--- Materials provided ---

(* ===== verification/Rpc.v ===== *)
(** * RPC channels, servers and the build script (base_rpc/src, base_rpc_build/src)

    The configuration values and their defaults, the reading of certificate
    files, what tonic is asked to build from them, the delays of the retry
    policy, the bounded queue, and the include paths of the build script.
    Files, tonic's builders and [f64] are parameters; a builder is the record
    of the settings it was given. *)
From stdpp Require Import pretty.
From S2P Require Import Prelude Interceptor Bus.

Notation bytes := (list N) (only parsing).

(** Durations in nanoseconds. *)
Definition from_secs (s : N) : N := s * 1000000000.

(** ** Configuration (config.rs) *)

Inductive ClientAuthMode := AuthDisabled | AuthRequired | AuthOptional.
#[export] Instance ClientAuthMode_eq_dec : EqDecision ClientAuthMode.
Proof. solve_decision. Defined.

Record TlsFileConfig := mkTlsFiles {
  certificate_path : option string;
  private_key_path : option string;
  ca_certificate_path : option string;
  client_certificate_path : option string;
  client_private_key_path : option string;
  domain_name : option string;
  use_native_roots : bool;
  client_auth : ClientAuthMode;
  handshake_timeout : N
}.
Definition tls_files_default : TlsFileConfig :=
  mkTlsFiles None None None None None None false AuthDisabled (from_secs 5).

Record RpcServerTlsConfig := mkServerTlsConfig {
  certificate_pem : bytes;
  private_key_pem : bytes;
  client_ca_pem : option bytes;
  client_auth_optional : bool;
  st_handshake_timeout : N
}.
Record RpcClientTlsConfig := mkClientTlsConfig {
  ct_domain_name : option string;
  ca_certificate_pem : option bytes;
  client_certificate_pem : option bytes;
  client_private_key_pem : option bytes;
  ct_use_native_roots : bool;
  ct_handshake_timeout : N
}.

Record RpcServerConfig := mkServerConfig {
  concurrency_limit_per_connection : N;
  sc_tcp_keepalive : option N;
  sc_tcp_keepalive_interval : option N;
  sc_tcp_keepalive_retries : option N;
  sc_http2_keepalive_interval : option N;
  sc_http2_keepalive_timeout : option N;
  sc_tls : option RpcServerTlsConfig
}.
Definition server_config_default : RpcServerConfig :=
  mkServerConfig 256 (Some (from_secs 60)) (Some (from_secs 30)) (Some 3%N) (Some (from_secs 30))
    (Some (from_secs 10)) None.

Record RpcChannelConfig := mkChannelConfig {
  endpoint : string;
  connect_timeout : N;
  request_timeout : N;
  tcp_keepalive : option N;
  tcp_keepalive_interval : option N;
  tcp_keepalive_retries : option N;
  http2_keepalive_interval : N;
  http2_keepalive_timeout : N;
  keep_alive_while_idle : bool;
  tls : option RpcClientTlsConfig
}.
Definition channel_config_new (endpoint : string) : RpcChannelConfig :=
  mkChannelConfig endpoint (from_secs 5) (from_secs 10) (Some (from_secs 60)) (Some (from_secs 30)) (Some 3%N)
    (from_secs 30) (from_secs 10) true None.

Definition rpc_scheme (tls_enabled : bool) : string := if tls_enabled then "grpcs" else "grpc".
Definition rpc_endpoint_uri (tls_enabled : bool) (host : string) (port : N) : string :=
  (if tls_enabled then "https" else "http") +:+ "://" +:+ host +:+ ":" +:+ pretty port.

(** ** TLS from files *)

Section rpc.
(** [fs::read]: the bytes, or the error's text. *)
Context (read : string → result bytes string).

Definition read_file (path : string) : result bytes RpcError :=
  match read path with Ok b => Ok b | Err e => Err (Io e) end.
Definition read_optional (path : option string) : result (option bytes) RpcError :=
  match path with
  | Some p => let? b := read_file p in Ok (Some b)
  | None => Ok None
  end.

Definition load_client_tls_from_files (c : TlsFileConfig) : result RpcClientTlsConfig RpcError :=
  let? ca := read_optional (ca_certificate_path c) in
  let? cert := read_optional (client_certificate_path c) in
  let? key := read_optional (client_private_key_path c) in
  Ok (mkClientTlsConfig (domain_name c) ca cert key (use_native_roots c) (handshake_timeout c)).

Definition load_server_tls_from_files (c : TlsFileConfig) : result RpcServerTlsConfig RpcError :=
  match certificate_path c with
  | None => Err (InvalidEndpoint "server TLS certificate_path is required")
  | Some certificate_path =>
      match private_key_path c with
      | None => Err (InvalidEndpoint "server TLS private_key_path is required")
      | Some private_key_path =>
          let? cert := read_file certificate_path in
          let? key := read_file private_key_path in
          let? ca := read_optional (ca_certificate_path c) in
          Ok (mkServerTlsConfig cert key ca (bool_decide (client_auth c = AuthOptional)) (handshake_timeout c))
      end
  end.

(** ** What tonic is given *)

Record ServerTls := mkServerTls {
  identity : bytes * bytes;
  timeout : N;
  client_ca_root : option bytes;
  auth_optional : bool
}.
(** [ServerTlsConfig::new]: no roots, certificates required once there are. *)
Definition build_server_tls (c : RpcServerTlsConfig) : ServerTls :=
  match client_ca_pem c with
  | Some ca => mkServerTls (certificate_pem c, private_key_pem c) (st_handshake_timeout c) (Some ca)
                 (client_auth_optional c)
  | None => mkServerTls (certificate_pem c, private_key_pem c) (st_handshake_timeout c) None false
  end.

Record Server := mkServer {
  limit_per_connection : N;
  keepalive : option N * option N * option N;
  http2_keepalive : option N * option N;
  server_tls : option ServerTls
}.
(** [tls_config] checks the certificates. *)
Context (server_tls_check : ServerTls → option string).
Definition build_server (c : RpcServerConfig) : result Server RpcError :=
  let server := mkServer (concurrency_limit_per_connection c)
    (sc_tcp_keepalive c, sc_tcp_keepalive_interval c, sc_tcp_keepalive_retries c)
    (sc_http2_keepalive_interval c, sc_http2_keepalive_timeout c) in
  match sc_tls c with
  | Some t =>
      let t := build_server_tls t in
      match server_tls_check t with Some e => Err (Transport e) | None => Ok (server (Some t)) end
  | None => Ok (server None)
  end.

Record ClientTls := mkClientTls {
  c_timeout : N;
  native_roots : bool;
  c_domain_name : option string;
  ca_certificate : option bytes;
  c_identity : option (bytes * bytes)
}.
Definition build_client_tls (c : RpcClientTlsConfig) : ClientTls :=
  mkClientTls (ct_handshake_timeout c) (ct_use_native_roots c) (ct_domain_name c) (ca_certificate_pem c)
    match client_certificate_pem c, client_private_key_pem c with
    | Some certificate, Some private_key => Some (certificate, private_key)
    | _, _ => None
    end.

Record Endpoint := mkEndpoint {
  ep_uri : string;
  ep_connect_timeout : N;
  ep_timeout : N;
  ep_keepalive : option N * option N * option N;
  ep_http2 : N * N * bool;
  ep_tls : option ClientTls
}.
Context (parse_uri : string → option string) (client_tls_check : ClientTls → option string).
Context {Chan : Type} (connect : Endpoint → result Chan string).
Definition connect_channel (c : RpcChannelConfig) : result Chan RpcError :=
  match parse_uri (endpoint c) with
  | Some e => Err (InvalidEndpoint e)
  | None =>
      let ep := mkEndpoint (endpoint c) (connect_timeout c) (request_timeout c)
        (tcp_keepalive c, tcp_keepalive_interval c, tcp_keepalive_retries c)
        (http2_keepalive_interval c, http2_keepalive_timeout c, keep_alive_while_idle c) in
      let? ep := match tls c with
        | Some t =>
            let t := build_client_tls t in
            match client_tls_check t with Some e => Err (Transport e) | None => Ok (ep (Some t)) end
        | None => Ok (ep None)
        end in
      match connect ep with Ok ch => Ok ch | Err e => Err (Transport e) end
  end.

---
--- Materials provided ---

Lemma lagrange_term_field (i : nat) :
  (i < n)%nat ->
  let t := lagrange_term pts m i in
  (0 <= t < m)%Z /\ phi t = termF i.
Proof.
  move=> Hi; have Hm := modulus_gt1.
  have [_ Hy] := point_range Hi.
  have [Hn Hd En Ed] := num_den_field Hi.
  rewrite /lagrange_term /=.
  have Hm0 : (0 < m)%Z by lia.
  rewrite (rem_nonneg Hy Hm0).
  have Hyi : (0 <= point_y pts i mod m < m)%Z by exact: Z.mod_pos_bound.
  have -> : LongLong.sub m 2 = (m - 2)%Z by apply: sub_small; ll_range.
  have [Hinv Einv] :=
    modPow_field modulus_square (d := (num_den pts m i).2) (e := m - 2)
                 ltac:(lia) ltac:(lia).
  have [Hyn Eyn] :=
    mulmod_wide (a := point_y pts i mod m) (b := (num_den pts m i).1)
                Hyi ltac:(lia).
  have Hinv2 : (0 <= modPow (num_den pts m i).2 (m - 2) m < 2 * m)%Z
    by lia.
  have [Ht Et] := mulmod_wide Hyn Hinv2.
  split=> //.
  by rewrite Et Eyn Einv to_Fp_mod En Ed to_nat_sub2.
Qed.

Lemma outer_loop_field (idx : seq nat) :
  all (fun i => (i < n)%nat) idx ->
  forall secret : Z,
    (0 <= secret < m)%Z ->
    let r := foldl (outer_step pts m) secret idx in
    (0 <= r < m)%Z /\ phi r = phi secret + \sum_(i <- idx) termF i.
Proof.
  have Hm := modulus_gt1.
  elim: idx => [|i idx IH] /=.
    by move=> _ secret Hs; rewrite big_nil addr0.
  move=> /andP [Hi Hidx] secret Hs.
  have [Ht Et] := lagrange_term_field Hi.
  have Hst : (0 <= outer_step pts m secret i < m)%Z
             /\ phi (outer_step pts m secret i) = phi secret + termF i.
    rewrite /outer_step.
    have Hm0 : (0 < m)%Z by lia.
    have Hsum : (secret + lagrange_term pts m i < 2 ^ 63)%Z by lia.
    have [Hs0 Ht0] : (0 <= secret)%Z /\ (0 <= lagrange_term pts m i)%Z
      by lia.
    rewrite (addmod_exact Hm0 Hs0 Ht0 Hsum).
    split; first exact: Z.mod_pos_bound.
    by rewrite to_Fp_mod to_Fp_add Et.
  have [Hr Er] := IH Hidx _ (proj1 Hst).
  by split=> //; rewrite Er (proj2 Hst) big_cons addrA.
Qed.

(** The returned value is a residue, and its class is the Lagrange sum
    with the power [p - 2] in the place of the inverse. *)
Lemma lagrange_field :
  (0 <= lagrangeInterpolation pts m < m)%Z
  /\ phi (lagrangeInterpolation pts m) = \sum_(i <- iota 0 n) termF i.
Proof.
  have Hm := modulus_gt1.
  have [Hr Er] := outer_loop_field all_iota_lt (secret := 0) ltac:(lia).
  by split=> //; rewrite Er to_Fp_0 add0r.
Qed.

---
--- Materials provided ---

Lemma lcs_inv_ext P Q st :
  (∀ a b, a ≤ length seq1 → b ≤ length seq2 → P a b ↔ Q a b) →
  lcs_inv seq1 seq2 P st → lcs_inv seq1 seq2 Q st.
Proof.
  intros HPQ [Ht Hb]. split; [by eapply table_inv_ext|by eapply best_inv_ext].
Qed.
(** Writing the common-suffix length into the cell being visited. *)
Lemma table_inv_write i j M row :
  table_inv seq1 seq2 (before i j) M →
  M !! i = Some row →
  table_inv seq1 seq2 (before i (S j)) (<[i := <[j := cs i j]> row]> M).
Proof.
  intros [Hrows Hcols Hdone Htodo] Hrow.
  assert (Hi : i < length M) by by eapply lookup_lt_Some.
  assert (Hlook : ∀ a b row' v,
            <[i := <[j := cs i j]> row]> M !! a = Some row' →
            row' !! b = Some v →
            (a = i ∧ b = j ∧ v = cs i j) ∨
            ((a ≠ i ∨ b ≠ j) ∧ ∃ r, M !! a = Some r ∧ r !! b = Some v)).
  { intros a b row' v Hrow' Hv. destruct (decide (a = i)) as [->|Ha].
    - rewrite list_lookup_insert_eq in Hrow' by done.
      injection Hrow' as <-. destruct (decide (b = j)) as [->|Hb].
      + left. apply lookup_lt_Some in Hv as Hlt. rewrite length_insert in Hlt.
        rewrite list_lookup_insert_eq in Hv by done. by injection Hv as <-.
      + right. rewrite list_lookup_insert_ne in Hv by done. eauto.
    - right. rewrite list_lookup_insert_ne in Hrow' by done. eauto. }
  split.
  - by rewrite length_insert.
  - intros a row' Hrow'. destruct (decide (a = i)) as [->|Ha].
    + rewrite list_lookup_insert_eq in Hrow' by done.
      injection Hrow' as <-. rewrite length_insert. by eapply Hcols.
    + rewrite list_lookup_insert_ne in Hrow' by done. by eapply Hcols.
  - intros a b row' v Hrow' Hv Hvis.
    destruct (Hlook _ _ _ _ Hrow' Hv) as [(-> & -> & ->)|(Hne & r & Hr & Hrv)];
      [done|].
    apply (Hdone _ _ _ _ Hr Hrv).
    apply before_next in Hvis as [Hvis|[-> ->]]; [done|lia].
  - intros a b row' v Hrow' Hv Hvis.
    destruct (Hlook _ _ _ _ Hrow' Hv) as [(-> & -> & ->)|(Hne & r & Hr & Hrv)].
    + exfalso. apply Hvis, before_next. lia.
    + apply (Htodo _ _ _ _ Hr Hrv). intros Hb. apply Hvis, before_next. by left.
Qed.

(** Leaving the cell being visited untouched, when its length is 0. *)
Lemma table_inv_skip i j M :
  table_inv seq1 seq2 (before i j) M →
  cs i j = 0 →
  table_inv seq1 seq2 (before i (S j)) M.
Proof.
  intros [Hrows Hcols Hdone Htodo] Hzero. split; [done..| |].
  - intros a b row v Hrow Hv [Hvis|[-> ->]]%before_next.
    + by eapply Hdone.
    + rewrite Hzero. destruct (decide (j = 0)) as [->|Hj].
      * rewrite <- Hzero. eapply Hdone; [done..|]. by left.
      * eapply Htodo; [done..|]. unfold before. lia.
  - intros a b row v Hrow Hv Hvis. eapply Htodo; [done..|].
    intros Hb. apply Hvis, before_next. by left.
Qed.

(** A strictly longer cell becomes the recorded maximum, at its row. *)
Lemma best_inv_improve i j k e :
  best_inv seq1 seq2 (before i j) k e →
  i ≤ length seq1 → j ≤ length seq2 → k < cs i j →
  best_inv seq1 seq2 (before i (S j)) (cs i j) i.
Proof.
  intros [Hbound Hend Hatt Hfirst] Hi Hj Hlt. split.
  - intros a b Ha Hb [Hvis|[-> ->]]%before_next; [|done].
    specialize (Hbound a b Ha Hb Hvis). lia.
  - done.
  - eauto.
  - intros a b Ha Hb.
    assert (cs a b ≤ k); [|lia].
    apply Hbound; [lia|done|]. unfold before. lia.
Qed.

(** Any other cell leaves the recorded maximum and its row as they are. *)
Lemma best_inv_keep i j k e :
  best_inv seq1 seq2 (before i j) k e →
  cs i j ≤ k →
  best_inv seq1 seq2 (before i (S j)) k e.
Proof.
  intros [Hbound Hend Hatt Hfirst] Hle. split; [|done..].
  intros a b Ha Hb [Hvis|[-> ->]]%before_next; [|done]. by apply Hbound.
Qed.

---

When you reach the line containing "Hv. destruct (decide (a = i)) as [->|Ha]." in the data above, start copying exactly, and stop after the line containing "- intros a b row v Hrow Hv Hvis.".

### Response to the task
  { intros a b row' v Hrow' Hv. destruct (decide (a = i)) as [->|Ha].
    - rewrite list_lookup_insert_eq in Hrow' by done.
      injection Hrow' as <-. destruct (decide (b = j)) as [->|Hb].
      + left. apply lookup_lt_Some in Hv as Hlt. rewrite length_insert in Hlt.
        rewrite list_lookup_insert_eq in Hv by done. by injection Hv as <-.
      + right. rewrite list_lookup_insert_ne in Hv by done. eauto.
    - right. rewrite list_lookup_insert_ne in Hrow' by done. eauto. }
  split.
  - by rewrite length_insert.
  - intros a row' Hrow'. destruct (decide (a = i)) as [->|Ha].
    + rewrite list_lookup_insert_eq in Hrow' by done.
      injection Hrow' as <-. rewrite length_insert. by eapply Hcols.
    + rewrite list_lookup_insert_ne in Hrow' by done. by eapply Hcols.
  - intros a b row' v Hrow' Hv Hvis.
    destruct (Hlook _ _ _ _ Hrow' Hv) as [(-> & -> & ->)|(Hne & r & Hr & Hrv)];
      [done|].
    apply (Hdone _ _ _ _ Hr Hrv).
    apply before_next in Hvis as [Hvis|[-> ->]]; [done|lia].
  - intros a b row' v Hrow' Hv Hvis.
    destruct (Hlook _ _ _ _ Hrow' Hv) as [(-> & -> & ->)|(Hne & r & Hr & Hrv)].
    + exfalso. apply Hvis, before_next. lia.
    + apply (Htodo _ _ _ _ Hr Hrv). intros Hb. apply Hvis, before_next. by left.
Qed.

(** Leaving the cell being visited untouched, when its length is 0. *)
Lemma table_inv_skip i j M :
  table_inv seq1 seq2 (before i j) M →
  cs i j = 0 →
  table_inv seq1 seq2 (before i (S j)) M.
Proof.
  intros [Hrows Hcols Hdone Htodo] Hzero. split; [done..| |].
  - intros a b row v Hrow Hv [Hvis|[-> ->]]%before_next.
    + by eapply Hdone.
    + rewrite Hzero. destruct (decide (j = 0)) as [->|Hj].
      * rewrite <- Hzero. eapply Hdone; [done..|]. by left.
      * eapply Htodo; [done..|]. unfold before. lia.
  - intros a b row v Hrow Hv Hvis. eapply Htodo; [done..|].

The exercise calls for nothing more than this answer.